If it wasn’t because of YouTube, many talented people would have been unnoticed by the rest of the world. A lot of amateur dancers and singers have established themselves by sharing their work on social media platforms, raising the bar for content of high quality on this platform. The public wants to watch interesting videos, and artists would like their content to be noticed.
If you’re interested in filmmaking and dance you could have a area of expertise. Be aware that there are a lot of dance videos available and only a handful appear to be worth watching, let alone sharing. We’ve put together some of the essential information you should be aware of prior to stepping to explore the world dancing videography.
Working in an Team
Have you got a group to collaborate with you on your idea? It’s great! Make use of each person’s contribution and utilize several cameras. Make sure you have one camera continuously filming the entire dance – use it to get a clear image that shows the entire dance beginning to end. This will be the base image to use for your video and make use of it to check that the editing isn’t messing up the choreography.
Make use of other cameras to capture the dancers closer to them. For instance, you could make your second camera operator move around using a stabilizer to take dynamic photos from different angles. You can also get more static images as well as close-ups and details by shifting the position of a different camera. A tripod isn’t required but useful.

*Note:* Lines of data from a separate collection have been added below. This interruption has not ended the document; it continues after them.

(* ================================================================== *)
(** * The dispatcher: what a run emits *)
(* ================================================================== *)

Section RunFacts.
Import Py Eff Worker.

(** ** Running [run] by hand *)

Lemma image_path_land b s : image_path (land b s) = image_path s.
Proof. destruct b; reflexivity. Qed.

Lemma model_land b s : model (land b s) = model s.
Proof. destruct b; reflexivity. Qed.

Lemma bind_emit A s (k : unit -> M A) W t :
  bind (emit s) k W t =
  k tt W {| self := land (stop_called W (pc t)) (self t); pc := S (pc t);
            trace := trace t ++ [Emit s] |}.
Proof. reflexivity. Qed.

Lemma bind_time A (k : float -> M A) W t :
  bind (time tt) k W t =
  k (time_time W (pc t)) W
    {| self := land (stop_called W (pc t)) (self t); pc := S (pc t);
       trace := trace t ++ [] |}.
Proof. reflexivity. Qed.

Lemma bind_attr A B (f : OCRWorker -> B) (k : B -> M A) W t :
  bind (attr f) k W t =
  k (f (land (stop_called W (pc t)) (self t))) W
    {| self := land (stop_called W (pc t)) (self t); pc := S (pc t);
       trace := trace t ++ [] |}.
Proof. reflexivity. Qed.

Lemma bind_open_read A path (k : bytes -> M A) W t :
  bind (open_read path) k W t =
  let t' := {| self := land (stop_called W (pc t)) (self t); pc := S (pc t);
               trace := trace t ++ [] |} in
  match read_file W path with
  | Ok image => k image W t'
  | Raise e => (t', Raise e)
  end.
Proof. unfold bind, open_read, action. destruct (read_file W path); reflexivity. Qed.
Fixpoint for_each {X} (l : list X) (f : X -> M unit) : M unit :=
  match l with
  | [] => ret Datatypes.tt
  | x :: l' => f x ;; for_each l' f
  end.

Definition CR : Z := 13.
Definition LF : Z := 10.
Definition EMOJI_VARIATION : Z := 0xfe0f.
Definition EMOJI_JOINER : Z := 0x200d.
Definition OBJECT_REPLACEMENT : Z := 0xfffc.

(** JavaScript's [a > b] on strings: lexicographic on code units. *)
Fixpoint js_gtb (a b : jsstr) : bool :=
  match a, b with
  | [], _ => false
  | _ :: _, [] => true
  | x :: a', y :: b' => if x =? y then js_gtb a' b' else y <? x
  end.

(** The comparator [(a, b) => (a[0] > b[0] ? 1 : -1)]. *)
Definition scheme_cmp (a b : jsstr * bool) : Z :=
  if js_gtb (fst a) (fst b) then 1 else -1.

(** [Array.prototype.sort] with that comparator, as an insertion sort
    placing each element before the first one it does not compare
    greater than (the binary insertion sort of V8 on short arrays, in
    linear form). *)
Fixpoint sort_insert (x : jsstr * bool) (l : list (jsstr * bool)) :=
  match l with
  | [] => [x]
  | y :: l' => if scheme_cmp x y <? 0 then x :: y :: l' else y :: sort_insert x l'
  end.

Fixpoint js_sort (l : list (jsstr * bool)) : list (jsstr * bool) :=
  match l with
  | [] => []
  | x :: l' => sort_insert x (js_sort l')
  end.

Section Scanner.
Variable test : cls -> jsstr -> bool.
(** The decoded lists [tlds] and [utlds] ([tlds.mjs] is not in the
    sources). *)
Variables tlds utlds : list jsstr.

(** The flags of a custom scheme, lines 186-195. *)
Definition custom_flags (sch : jsstr) (optionalSlashSlash : bool) : list jsstr :=
  let base := if optionalSlashSlash then fsm.scheme else fsm.slashscheme in
  if existsb (Z.eqb 45) sch then [base; fsm.domain]
  else if negb (test ASCII_LETTER sch) then [base; fsm.numeric]
  else if test DIGIT sch then [base; fsm.asciinumeric]
  else [base; fsm.ascii].

Definition register_custom (Start : nat) (sc : jsstr * bool) : M unit :=
  let sch := fst sc in
  ts Start sch (TTag sch (custom_flags sch (snd sc))) ;; ret Datatypes.tt.
(** * Background-editing client: the Gemini service wrapper and the App handler

    A shallow embedding of [src/services/geminiService.ts]
    ([fileToGenerativePart], [processImage]) and of the stateful part of
    [src/App.tsx] ([handleProcessImage], [isProcessButtonDisabled]).

    JavaScript strings are sequences of UTF-16 code units; promises are
    modelled by the way they settle; the browser's [FileReader], the
    environment variable and the vendor API are oracles of a [World], and
    every call that leaves the program is recorded in a log. *)

From Stdlib Require Import List NArith Ascii String Bool Arith Lia.
From ExtLib Require Import Structures.Monad.
Import ListNotations.
Import MonadNotation.
Local Open Scope monad_scope.

(** ** JavaScript strings *)

Module Js.

(** A string value: its UTF-16 code units. *)
Definition str := list N.

(** An ASCII literal of the source. *)
Definition lit (s : string) : str :=
  map N_of_ascii (list_ascii_of_string s).

Definition comma : N := 44.

(** [s.startsWith(p)] *)
Fixpoint startsWith (s p : str) : bool :=
  match p with
  | [] => true
  | c :: p' =>
      match s with
      | [] => false
      | d :: s' => N.eqb d c && startsWith s' p'
      end
  end.

(** [s.split(sep)] for a separator of one code unit: the segments
    between the separators, all of them, in order. *)
Fixpoint split (sep : N) (s : str) : list str :=
  match s with
  | [] => [[]]
  | c :: s' =>
      if N.eqb c sep then [] :: split sep s'
      else match split sep s' with
           | seg :: segs => (c :: seg) :: segs
           | [] => [[c]]
           end
  end.

(** White space and line terminators of ECMAScript, which [trim] strips. *)
Definition isWhiteSpace (c : N) : bool :=
  existsb (N.eqb c)
    [9; 10; 11; 12; 13; 32; 160; 5760; 8232; 8233; 8239; 8287; 12288; 65279]%N
  || (N.leb 8192 c && N.leb c 8202).

Fixpoint trimStart (s : str) : str :=
  match s with
  | [] => []
  | c :: s' => if isWhiteSpace c then trimStart s' else s
  end.

Definition trimEnd (s : str) : str := rev (trimStart (rev s)).

(** [s.trim()] *)
Definition trim (s : str) : str := trimEnd (trimStart s).

(** Truthiness of a string: the empty string is falsy. *)
Definition truthy (s : str) : bool :=
  match s with [] => false | _ :: _ => true end.

(** Truthiness of [string | null | undefined]. *)
Definition truthy_opt (o : option str) : bool :=
  match o with None => false | Some s => truthy s end.

(** A value of type [string | undefined] inside a template literal. *)
Definition template (o : option str) : str :=
  match o with None => lit "undefined" | Some s => s end.

(** The part of [s] after its first comma ([None] when it has none). *)
Fixpoint afterFirstComma (s : str) : option str :=
  match s with
  | [] => None
  | c :: s' => if N.eqb c comma then Some s' else afterFirstComma s'
  end.

End Js.

(** ** Data of the vendor SDK, as the program reads and builds it

    Every field of the SDK's [Part], [Blob], [Content], [Candidate] and
    response objects is optional. *)

Record Blob := { data : option Js.str; mimeType : option Js.str }.

Record Part := { inlineData : option Blob; text : option Js.str }.

Record Content := { parts : option (list Part) }.

Record Candidate := { content : option Content }.

Record GenerateContentResponse := { candidates : option (list Candidate) }.

Inductive Modality := IMAGE | TEXT.

(** The argument of [ai.models.generateContent]. *)
Record GenerateContentParameters := {
  model : Js.str;
  contents : list Part;
  responseModalities : list Modality
}.

(** A browser [File]: the program reads only its [type]. *)
Record File := { fileName : Js.str; fileType : Js.str; fileBytes : list N }.

(** ** Thrown values *)

Inductive Thrown :=
| Error (message : Js.str)          (* [new Error(message)] *)
| TypeError                         (* raised by the engine on [undefined.startsWith] *)
| Value (message : option Js.str)   (* any other value that has properties, with its [message] field *)
| Nullish.                          (* [null] or [undefined] *)

(** The engine's text for a property read on [undefined]. The wording is
    the engine's own (this is V8's) and nothing below depends on it. *)
Definition typeErrorText : Js.str :=
  Js.lit "Cannot read properties of undefined (reading 'startsWith')".
(* ===== verification/_CoqProject ===== *)
-Q . S2P
Prelude.v
Geometry.v
QuadTree.v
Neighbors.v
Solver.v
Replan.v
Env.v
Grid.v
DstarLite.v
Robot.v
Decision.v
Spline.v
PSO.v
MainLoop.v
Simulation.v
Planner.v
Editor.v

This technique is perfect to capture live performances with only one shot to capture all the information you want. If you have pre-rehearsed music videos the method will also help speed things up and you’ll only need your subject to dance a few times before you can capture the dancers from every angle.
Nail It All By Oneself
Do you have no teammates? Don’t worry, you can still make amazing dance videos on your own. There are many ways to go about it.
One option is to capture the entire sequence in one single frame. An motion or DSLR camera that has a built-in stabilizer or gimbal will perform just fine. This type of shooting leaves little room for creativity, however it is possible to play around by adjusting angles and selecting your highlights by moving closer. There’s also space to experiment with color grading as well as special effects during the editing phase.
The second option could be to setup a camera to capture that basic picture we discussed earlier and then use a different camera for moving around. The one drawback to this method is that you aren’t able to control the still camera , and it’s hard to know the moment you entering the frame in the wrong place at the wrong moment. In addition, you should follow the same guidelines we described for filming a teamwork.
Third option is the most difficult however, it’s also the most affordable option, since you won’t need to lease an additional camera. It’s best to do everything using only one camera. In the beginning, you take a fundamental shot of the entire process. You may want to record it from several different angles, like moving closer or moving to the side. You can then shoot the entire scene by moving around and taking close-ups. Of course, you’ll have to ask dancers to perform the same dance routine several times and give them the opportunity to make corrections and give an additional piece of footage to fix these mistakes in editing.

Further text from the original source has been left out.